A couple of ipumsr memory questions

I’m trying to understand why I am running out of memory in trying to use read_ipums_micro() to to translate an IPUMS-CPS compressed data extract into an R object, and what I can do about it. A code snippet showing the core of the function I am using is below. I have 20 GB of RAM, and I have successfully unpacked IPUMS-CPS extracts as large as 500 MB (decompressed size 2.4 GB), but it is choking on an 800 GB extract (decompressed size 5.4 GB – note higher compression ratio).

I figure 3 to 5 GB of RAM for system stuff, web browser, etc. This implies the read-translate-save process takes about three times as much RAM as the decompressed csv.gz extract size. Is that just what it takes, so I have to cut this extract in two (and another in three or four) if I hope to use it? Is there anything I should do to make the decompression and translation consume less memory, or, say, to save it to disk as it goes along, instead of all at the end?

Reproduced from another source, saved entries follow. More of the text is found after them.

Lemma decode_extensions_iff error raw c c' :
  decode_all error extension_decoder c raw = Ok c' <->
  exists exts, Forall2 encodes_extension exts raw /\ remember_all exts c = Ok c'.
Proof.
  revert c. induction raw as [|v raw IH]; intros c; simpl.
  - split; [by exists []|]. by intros (exts & ->%Forall2_nil_inv_r & H).
  - rewrite obind_ok. split.
    + intros (c1 & H%read_all_ok & (exts & Hexts & Hall)%IH).
      unfold extension_decoder in H. den_in H.
      destruct (den from_der v) as [[ext| | |] l] eqn:E; try done. den_in H.
      injection H as H ->. exists (ext :: exts). split.
      * constructor; [|done]. by apply (extension_from_der_iff v ext error), read_all_ok.
      * simpl. by rewrite H.
    + intros (exts & Hexts & Hall).
      apply Forall2_cons_inv_r in Hexts as (ext & exts' & Hv & Hexts & ->).
      simpl in Hall. apply obind_ok in Hall as (c1 & H1 & Hall). exists c1. split.
      * apply (extension_from_der_iff v ext error), read_all_ok in Hv.
        apply read_all_ok. unfold extension_decoder. den. rewrite Hv. den. by rewrite H1.
      * apply IH. eauto.
Qed.

Lemma version3_iff l l' :
  den version3 l = (Ok tt, l') <->
  l = tlv (tag_u8 ContextSpecificConstructed0) (tlv (tag_u8 Integer) [x02]) ++ l'.
Proof.
  unfold version3. rewrite nested_iff. split.
  - intros (v & -> & _ & H). den_in H.
    destruct (den from_der v) as [[b| | |] l1] eqn:E; try done.
    apply u8_from_der_iff in E as ->. den_in H.
    destruct (u8_eqb b x02) eqn:Eb; den_in H; [|done].
    apply u8_eqb_eq in Eb as ->. simplify_eq. by rewrite app_nil_r.
  - intros ->. eexists. split; [done|]. split; [vm_compute; done|]. den.
    rewrite (proj2 (u8_from_der_iff (tlv (tag_u8 Integer) [x02]) x02 [])) by
      (by rewrite app_nil_r). den. rewrite u8_eqb_refl. by den.
Qed.

#[export] Instance lawful_version3 : Lawful version3.
Proof. unfold version3. lawful. Qed.

#[export] Instance lawful_serial : Lawful lenient_certificate_serial_number.
Proof. unfold lenient_certificate_serial_number. lawful. Qed.

#[export] Instance lawful_read_extensions c : Lawful (read_extensions c).
Proof. unfold read_extensions. lawful. Qed.

#[export] Instance lawful_read_tbs_certificate e sd : Lawful (read_tbs_certificate e sd).
Proof. unfold read_tbs_certificate. lawful. Qed.

(** The certificate before its extensions. *)
Definition bare (c : Cert) : Cert :=
  with_extensions c None None None None None None.

Lemma bare_no_extensions c : no_extensions (bare c).
Proof. intros id s Hs. destruct id; try discriminate Hs; injection Hs as <-; done. Qed.

(** The encodings of the TBSCertificate of a certificate. *)
Definition encodes_tbs_certificate (c : Cert) (exts : list Extension) (tbs : Input) : Prop :=
  exists ext_bytes, encodes_extensions exts ext_bytes /\
  tbs = tlv (tag_u8 ContextSpecificConstructed0) (tlv (tag_u8 Integer) [x02])
    ++ tlv (tag_u8 Integer) (serial c) ++ tlv (tag_u8 Sequence) (algorithm (signed_data c))
    ++ tlv (tag_u8 Sequence) (issuer c) ++ tlv (tag_u8 Sequence) (validity c)
    ++ tlv (tag_u8 Sequence) (subject c) ++ tlv (tag_u8 Sequence) (spki c) ++ ext_bytes /\
  Forall (fun v => Z.of_nat (length v) < TWO_BYTE_DER_SIZE)
    [serial c; algorithm (signed_data c); issuer c; validity c; subject c; spki c].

Ultimately I intend to get everything into PostgreSQL, but I am not ready for that yet.

Also, I have a goal of getting my package to run on ordinary computers, for which my working definition is 3 GB of RAM. I want to be able to tell people what they can or can not do as far as extracts. If the “three times decompressed size” rule suggested by the above holds true, that would apper to imply a maximum compressed file size of about 100 MB to be confident of successful unpacking. Does that conform to your experience?

this_ddi <- read_ipums_ddi(this_xml)
this_data <- read_ipums_micro(this_ddi, verbose = FALSE)
if(saveas == “RDS”){
this_path <- paste0(nm, “.RDS”, sep = “”)
print(this_path)
saveRDS(this_data, file = this_path)

Actually, I believe that I was mistaken about the nature of the problem here. It appears that my file names got out of sync with the file contents, and that these two files are just the household- and person-level replicate weights. I’m going to see if I can solve this using your “chunked” read micro functions, by bind_rows()ing subsets of the replicate weights, read by rows, back into complete columns. If this works I’ll post the code here.

I don’t think there’s a hard and fast rule to know how much memory you’ll need based on the size of the file.

The size of the uncompressed text file does not necessarily correlate to the size of the data in memory of R, because R converts the text to it’s data types. Plus, different versions of R behave differently on this, but many functions will create copies of the data at times that can be surprsing. So if you’re running close to running out of memory, it can be really easy to accidentally put yourself over the edge. Most of my knowledge on this comes from Hadley Wickham’s Advanced R book - http://adv-r.had.co.nz/memory.html

It looks like you’re on the right track, but if you are concerned about hitting memory issues, I really think either a database or the chunked functions are a better way to go.

(Also note that in the development version of ipumsr, I’m working on a slightly more flexible way to get chunks, called yields - you can see the beginning of my documetation here: https://github.com/mnpopcenter/ipumsr…)